Supporting Holocaust Education in Pennsylvania

Welcome back to my blog. For my first official post, I decided to write about why I support teaching the Holocaust in Pennsylvania schools.

I first became aware of the push to mandate Holocaust education in PA public schools through my time at the Anti-Defamation League. Two legislators from Greater Philadelphia, Rep. Brendan Boyle and Sen. Anthony Williams, have introduced bills in their respective chambers regarding this issue. House Bill 176 and Senate Bill 47 are near identical bills that state “each public school student shall receive mandatory instruction in the Holocaust, genocide and human rights violations” between sixth and twelfth grades through their literature and social studies courses. Holocaust education would provide lessons on history, justice, handling intolerance and would incorporate other genocides from the 20th century.

I had considered the Holocaust to be a part of common knowledge, such as knowing George Washington was the country’s first President. Rhonda Fink-Whitman, the daughter of a Holocaust survivor, changed my opinion after she quizzed PA college students on Nazi Germany and the Second World War.

How could it be that these students were so oblivious about the Third Reich? Yes, I know people on “Jaywalking” act dumb to get on TV. But I find it implausible that students were trying to look ridiculous in a video about the Holocaust.

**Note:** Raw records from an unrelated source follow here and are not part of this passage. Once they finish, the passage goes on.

Lemma wait_after_stop (timeout : Z) (st : machine) :
  let run := wait timeout st in
  reconnect_calls (effects run) = O /\ attempts_started (effects run) = O /\
  telemetry_publishes (effects run) = [] /\
  (stop_event (self st) = true -> stop_event (self (final run)) = true) /\
  (after_stop_observed (effects run) = None \/
   after_stop_observed (effects run) = Some [] /\
   stop_event (self (final run)) = true).
Proof.
  cbv zeta. rewrite wait_run. unfold effects, final.
  destruct (stop_event (self st)) eqn:Hstop; [cbn; auto 10|].
  destruct (TIMEOUT_MAX py <? timeout); [cbn; repeat split; auto; discriminate|].
  destruct (waits (env st)) as [|acts rest]; [cbn; repeat split; auto; discriminate|].
  cbv zeta. cbn [fst snd self].
  pose proof (heard_counts acts (self st)) as (_ & Hr & Ha & Hp & Hs).
  rewrite reconnect_calls_app, attempts_started_app, telemetry_publishes_app,
    after_stop_observed_app, Hr, Ha, Hp, Hs.
  cbn. repeat split; auto; try discriminate.
  destruct (stop_event (fst (deliver acts (self st)))); auto.
Qed.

The other event that spurred me to support mandatory Holocaust education was the antisemitic vandalism in State College, PA last winter. Two men spray-painted swastikas and racist slogans outside Beta Sigma Beta, a historically Jewish fraternity at Penn State. When the students allegedly responsible for the crime were brought before a judge, one of the defendant’s attorney claimed his client “knew nothing about who fought in World War II nor when it was fought. He also said his client didn’t know the term ‘national socialist,’ didn’t know when they were in power and didn’t know anything about the Holocaust.”

Again, how could college students in Pennsylvania be so oblivious to one of the worst tragedies in history? And while I am aware the aforementioned client was from Connecticut, why did his friend from Pennsylvania not realize the gravity of their actions? Additionally, cases of antisemitic vandalism in Pennsylvania aren’t limited to college students, or even males. In 2008, two female high school students sprayed “Hitler was right” on a synagogue in Wilkes-Barre. The older criminal even defended the Nazis in her classes and belittled her Jewish-American peers.

Pennsylvania has a problem remembering the Holocaust and its morals. And while mandatory Holocaust education won’t eradicate hate, it will definitely prepare our students to fight racism. Students need to know what to do when they are confronted with individuals with racist intents, and why particular actions are considered “racist.” If our Commonwealth fails to remember the victims of the most perverse antisemitism, then our land becomes a breeding ground of hatred and fear.